Pero era más fácil decirlo que hacerlo.
Los sirvientes estaban por todas partes, y también los guardias que estaban apostados alrededor de la mansión día y noche.
No había lugar donde pudiera esconderme, ni momento en que pudiera estar sola sin que alguien me vigilara.
Y en medio de todo esto, mi cuerpo seguía traicionándome de maneras que no podía controlar.
La fatiga era lo peor.
Incluso si ignoraba las náuseas, incluso si me obligaba a seguir moviéndome, el agotamiento hacía que todo fuera más difícil.
Mis piernas se sentían más pesadas, mi cabeza dolía constantemente, y cada tarea parecía diez veces más difícil que antes.
Pero no podía dejar que nadie lo notara.
Si Sera o cualquiera de los otros sirvientes veían lo débil que estaba, se aprovecharían de ello.
Si los hermanos lo veían…
ni siquiera quería pensar en lo que harían.
Así que me tragué mi dolor y mantuve la cabeza agachada.
– – –
El sol de la tarde era un cruel recordatorio de que el tiempo seguía avanzando, incluso cuando mi mundo parecía congelado en su lugar.
Estaba fregando los pasillos laterales cuando escuché el suave sonido de pasos acercándose.
Inmediatamente me tensé.
Intenté prepararme para otro comentario cruel, otra burla, pero cuando giré la cabeza para mirar en la dirección del sonido, me encontré con una figura pequeña y familiar.
Lily.
En el momento en que me vio, su rostro se iluminó con una amplia y radiante sonrisa.
—¡Eva!
—exclamó e inmediatamente corrió hacia mí.
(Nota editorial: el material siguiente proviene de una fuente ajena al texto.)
(** A terminal event writes the finish reason from its status and the
    tool-call flag alone: whatever an earlier validation failure had stored
    is replaced. *)
Lemma terminal_event_sets_finishReason cfg event response rawValue st controller :
  event = ResponseCompleted response \/ event = ResponseFailed response ->
  finishReason (fst (transform cfg (ChunkSuccess event rawValue) (st, controller))) =
  Some (mapFinishReason (resp_status response) (sawToolCall st)).
Proof.
  intros [-> | ->]; unfold transform; destruct (includeRawChunks cfg); reflexivity.
Qed.

(** *** The tool message *)

Lemma convertToolParts_frame (parts : list ToolPart) : forall input,
  fold_left (fun input part => convertToolPart part input) parts input =
  input ++
  flat_map (fun part =>
              match part with
              | ToolApprovalResponse _ _ _ => []
              | ToolResult toolCallId _ output =>
                  [FunctionCallOutputItem toolCallId (toToolOutputString output)]
              end) parts.
Proof.
  induction parts as [|part parts IH]; intros input; cbn [fold_left flat_map].
  - now rewrite List.app_nil_r.
  - rewrite IH. destruct part; cbn [convertToolPart app].
    + now rewrite <- List.app_assoc.
    + reflexivity.
Qed.

(** C5. For every tool message, the items it adds are, in the order of its
    parts, nothing for an approval response and one [function_call_output]
    item for every other part, pairing the call id with the coerced output;
    text and error-text values are passed through, json, error-json and
    content values are serialized, a denial becomes its reason or the fixed
    message, and any other payload is serialized whole. *)
Theorem tool_message_translation (parts : list ToolPart) (input : list InputItem) :
  convertMessage (ToolMessage parts) input =
    input ++
    flat_map (fun part =>
                match part with
                | ToolApprovalResponse _ _ _ => []
                | ToolResult toolCallId _ output =>
                    [FunctionCallOutputItem toolCallId (toToolOutputString output)]
                end) parts /\
  (forall value, toToolOutputString (OutputText value) = value) /\
  (forall value, toToolOutputString (OutputErrorText value) = value) /\
  (forall value, toToolOutputString (OutputJson value) = JSON_stringify value) /\
  (forall value, toToolOutputString (OutputErrorJson value) = JSON_stringify value) /\
  (forall value, toToolOutputString (OutputContent value) = JSON_stringify value) /\
  (forall reason, toToolOutputString (OutputExecutionDenied (Some reason)) = reason) /\
  toToolOutputString (OutputExecutionDenied None) = "Tool execution denied." /\
  (forall payload, toToolOutputString (OutputOther payload) = JSON_stringify payload).
Proof.
  split; [apply convertToolParts_frame|]. repeat split.
Qed.

(** *** System and developer messages *)

Lemma append_empty (a b : string) : a +:+ b = "" -> a = "" /\ b = "".
Proof. destruct a; simpl; [auto|discriminate]. Qed.

Lemma join_LF_empty (texts : list string) :
  join LF texts = "" <-> texts = [] \/ texts = [""].
Proof.
  split.
  - destruct texts as [|x [|y rest]]; cbn [join]; intros H.
    + now left.
    + right. now subst.
    + apply append_empty in H as [_ H]. discriminate.
  - intros [-> | ->]; reflexivity.
Qed.

(** C6, as the code has it.  A system or developer message whose text
    parts, joined by line feeds, give the empty string (there is no text
    part, or there is exactly one and it is empty) adds no item. *)
Theorem system_message_elided (content : Content) (input : list InputItem) :
  let texts := map part_text (List.filter is_text (normalizeContentParts content)) in
  texts = [] \/ texts = [""] ->
  convertMessage (SystemMessage content) input = input /\
  convertMessage (DeveloperMessage content) input = input.
Proof.
  intros texts H. apply join_LF_empty in H.
  unfold convertMessage, system_text. fold texts. rewrite H. auto.
Qed.

(** In every other case the message adds one message item, whose content is
    the joined text and is not empty. *)
Lemma system_message_kept (content : Content) (input : list InputItem) :
  let texts := map part_text (List.filter is_text (normalizeContentParts content)) in
  ~ (texts = [] \/ texts = [""]) ->
  join LF texts <> "" /\
  convertMessage (SystemMessage content) input =
    input ++ [MessageItem "system" (PlainText (join LF texts))] /\
  convertMessage (DeveloperMessage content) input =
    input ++ [MessageItem "developer" (PlainText (join LF texts))].
Proof.
  intros texts H. rewrite <- join_LF_empty in H.
  unfold convertMessage, system_text. fold texts.
  apply truthy_true in H as Ht. rewrite Ht. auto.
Qed.

(** *** Tools *)

Lemma length_zero_nil {A} (l : list A) : Nat.eqb (length l) 0 = true <-> l = [].
Proof. destruct l; simpl; split; congruence. Qed.

Lemma provider_tools_exist (tools : list Tool) :
  Nat.ltb 0 (length (List.filter is_provider tools)) = true <->
  Exists (fun tool => is_function tool = false) tools.
Proof.
  induction tools as [|tool tools IH]; simpl.
  - split; [discriminate|]. intros H. inversion H.
  - destruct tool; simpl.
    + rewrite IH. split; [now constructor 2|].
      intros H. inversion H; subst; [discriminate|assumption].
    + split; [|reflexivity]. intros _. now constructor 1.
Qed.

Lemma translated_function_tools (tools : list Tool) :
  Forall2
    (fun tool translated =>
       exists name description schema,
         tool = FunctionTool name description schema /\
         translated =
           {| tool_type := "function";
              tool_function :=
                {| fn_name := name; fn_description := description;
                   fn_parameters := Some schema |} |})
    (List.filter is_function tools)
    (map toOpenClawTool (List.filter is_function tools)).
Proof.
  induction tools as [|tool tools IH]; simpl; [constructor|].
  destruct tool as [name description schema|]; simpl; [|exact IH].
  constructor; [|exact IH]. exists name, description, schema. auto.
Qed.

(** C7. For every tool list: the result holds one record per function tool,
    in order, each [{type: "function", function: {name, description,
    parameters}}] built from that tool, and nothing for the other tools; as
    soon as one tool is not a function tool the "providerTools" unsupported
    warning is appended to the warnings and the result is still returned;
    with no function tool the result is [undefined], never an empty list. *)
Theorem mapTools_policy (tools : list Tool) (warnings : list Warning) :
  let result := fst (mapTools (Some tools) warnings) in
  let warnings' := snd (mapTools (Some tools) warnings) in
  let functionTools := List.filter is_function tools in
  (functionTools = [] -> result = None) /\
  (functionTools <> [] ->
   exists translated,
     result = Some translated /\ translated <> [] /\
     Forall2
       (fun tool t =>
          exists name description schema,
            tool = FunctionTool name description schema /\
            t = {| tool_type := "function";
                   tool_function :=
                     {| fn_name := name; fn_description := description;
                        fn_parameters := Some schema |} |})
       functionTools translated) /\
  (Exists (fun tool => is_function tool = false) tools ->
   warnings' = warnings ++ [providerToolsWarning]) /\
  (Forall (fun tool => is_function tool = true) tools -> warnings' = warnings) /\
  result <> Some [] /\
  mapTools None warnings = (None, warnings).
Proof.
  intros result warnings' functionTools.
  subst result warnings'. unfold mapTools. fold functionTools.
  destruct (Nat.eqb (length tools) 0) eqn:Hlen.
  - apply length_zero_nil in Hlen. subst tools. cbn [fst snd].
    repeat split; try discriminate.
    + intros H. now contradict H.
    + intros H. inversion H.
  - destruct (Nat.eqb (length functionTools) 0) eqn:Hfun; cbn [fst snd].
    + apply length_zero_nil in Hfun.
      repeat split; try discriminate.
      * intros H. now contradict H.
      * intros H. apply provider_tools_exist in H. now rewrite H.
      * intros H. destruct (Nat.ltb 0 _) eqn:Hp; [|reflexivity].
        apply provider_tools_exist in Hp.
        apply List.Exists_exists in Hp as (t & Hin & Hf).
        rewrite List.Forall_forall in H. rewrite (H t Hin) in Hf. discriminate.
    + assert (Hne : functionTools <> []).
      { intros H. rewrite H in Hfun. discriminate. }
      repeat split.
      * intros H. now contradict H.
      * intros _. exists (map toOpenClawTool functionTools). repeat split.
        -- intros H. apply map_eq_nil in H. contradiction.
        -- apply translated_function_tools.
      * intros H. apply provider_tools_exist in H. now rewrite H.
      * intros H. destruct (Nat.ltb 0 _) eqn:Hp; [|reflexivity].
        apply provider_tools_exist in Hp.
        apply List.Exists_exists in Hp as (t & Hin & Hf).
        rewrite List.Forall_forall in H. rewrite (H t Hin) in Hf. discriminate.
      * intros H. injection H as H. apply map_eq_nil in H. contradiction.
Qed.

(** *** The translation does not depend on the array it appends to *)

Lemma convertPart_frame assistant part input contentParts :
  convertPart assistant part (input, contentParts) =
  (input ++ fst (convertPart assistant part ([], [])),
   contentParts ++ snd (convertPart assistant part ([], []))).
Proof.
  destruct part as [text|mediaType data filename| | |]; cbn [convertPart];
    rewrite ?List.app_nil_r; try reflexivity.
  destruct data as [href|data|bytes]; [|destruct (isHttpUrl data)|];
    cbn [fst snd app]; rewrite ?List.app_nil_r; reflexivity.
Qed.

Lemma convertParts_frame assistant parts : forall input contentParts,
  fold_left (fun s part => convertPart assistant part s) parts (input, contentParts) =
  (input ++ fst (fold_left (fun s part => convertPart assistant part s) parts ([], [])),
   contentParts ++
     snd (fold_left (fun s part => convertPart assistant part s) parts ([], []))).
Proof.
  induction parts as [|part parts IH]; intros input contentParts; cbn [fold_left].
  - cbn [fst snd]. now rewrite !List.app_nil_r.
  - rewrite convertPart_frame.
    destruct (convertPart assistant part ([], [])) as [in1 cp1]. cbn [fst snd].
    rewrite IH. rewrite (IH in1 cp1). cbn [fst snd].
    now rewrite <- !List.app_assoc.
Qed.

Lemma convertMessage_frame message input :
  convertMessage message input = input ++ convertMessage message [].
Proof.
  destruct message as [content|content|content|content|parts];
    cbn -[system_text convertPart].
  1, 2: destruct (truthy (system_text content)); now rewrite ?List.app_nil_r.
  1, 2: rewrite convertParts_frame;
    destruct (fold_left _ (normalizeContentParts content) ([], [])) as [in1 cp1];
    cbn [fst snd app]; destruct (length cp1);
    now rewrite <- ?List.app_assoc.
  rewrite convertToolParts_frame.
  now rewrite (convertToolParts_frame parts []).
Qed.

Lemma convertMessages_frame prompt : forall input,
  convertMessages prompt input = input ++ convertMessages prompt [].
Proof.
  unfold convertMessages.
  induction prompt as [|message prompt IH]; intros input; cbn [fold_left].
  - now rewrite List.app_nil_r.
  - rewrite IH. rewrite (IH (convertMessage message [])).
    rewrite convertMessage_frame. now rewrite List.app_assoc.
Qed.

(** C8. The translation is a function of the prompt alone.  The only state
    the loop touches is the array [input] it appends to, and what it appends
    does not depend on what the array holds: two runs on the same prompt,
    from whatever arrays, add the same items, the ones
    [convertPromptToInput] returns. *)
Theorem convertPromptToInput_pure (prompt : list Message)
    (input1 input2 : list InputItem) :
  exists items,
    convertPromptToInput prompt = items /\
    convertMessages prompt input1 = input1 ++ items /\
    convertMessages prompt input2 = input2 ++ items.
Proof.
  exists (convertMessages prompt []). split; [reflexivity|].
  split; apply convertMessages_frame.
Qed.

(** ** Further properties of the stream *)

Ltac break_match :=
  match goal with
  | |- context [match ?x with _ => _ end] => is_var x; destruct x
  | |- context [truthy ?x] => destruct (truthy x)
  | |- context [includeRawChunks ?x] => destruct (includeRawChunks x)
  | |- context [match activeTextId ?x with _ => _ end] => destruct (activeTextId x)
  | |- context [match usage ?x with _ => _ end] => destruct (usage x)
  | |- context [match responseId ?x with _ => _ end] => destruct (responseId x)
  end.

(** A view of the parts that each chunk determines on its own is the
    concatenation of the views of the chunks. *)
Lemma transform_all_project {B : Type} (f : StreamPart -> option B)
    (g : Chunk -> list B) cfg :
  (forall chunk st, omap f (snd (transform cfg chunk (st, []))) = g chunk) ->
  forall chunks st,
    omap f (snd (transform_all cfg chunks (st, []))) = flat_map g chunks.
Proof.
  intros Hstep. induction chunks as [|chunk chunks IH]; intros st; [reflexivity|].
  change (transform_all cfg (chunk :: chunks) (st, []))
    with (transform_all cfg chunks (transform cfg chunk (st, []))).
  specialize (Hstep chunk st).
  destruct (transform cfg chunk (st, [])) as [st1 out1].
  rewrite transform_all_frame. cbn [snd flat_map] in *.
  now rewrite omap_app, IH, Hstep.
Qed.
Parpadeé sorprendida mientras la observaba.
—¿Lily…?
Se detuvo justo frente a mí, sus brillantes ojos azules resplandeciendo de emoción.
—¡Te estaba buscando!
¡Hace tanto que no te veo!
Algo en mi pecho se tensó.
Era la única en toda esta mansión que me miraba con amabilidad.
La única que no me trataba como una extraña.
Forcé una sonrisa.
—No deberías estar aquí, Lily.
Si alguien te ve hablando conmigo…
Hizo un puchero ante mis palabras y cruzó los brazos.
—No me importa lo que digan.
¡Tú eres mi amiga!
Amiga.
La palabra me resultaba extraña.
¿Alguna vez había tenido realmente una amiga?
Abrí la boca para responder, pero antes de que pudiera, una voz cortante atravesó el aire.
—Es suficiente.
Mi cuerpo se tensó inmediatamente al reconocer al dueño de la voz.
Al mismo tiempo, noté cómo Lily se estremeció.
Me giré lentamente y mi estómago se hundió al ver a River parado al final del pasillo.
Sus penetrantes ojos verde oscuro se fijaron en mí con esa misma intensidad fría que siempre llevaban.
Era más alto que los otros hermanos, y su presencia se sentía más asfixiante, como una tormenta a punto de estallar.
Lily inmediatamente se enderezó y bajó la mirada.
—Solo estaba…
—Vete —ordenó River.
Lily dudó y me miró una última vez antes de salir corriendo.
Tragué saliva con dificultad, manteniendo la cabeza baja mientras en lugar de irse, él comenzaba a caminar hacia mí.
Mis manos apretaban el trapo húmedo en mi regazo mientras mi pulso martilleaba contra mis costillas.
Incluso si quisiera fingir no verme afectada por su presencia, no podía.
Estaba aterrorizada y ansiosa porque sabía que mis peores temores estaban a punto de hacerse realidad.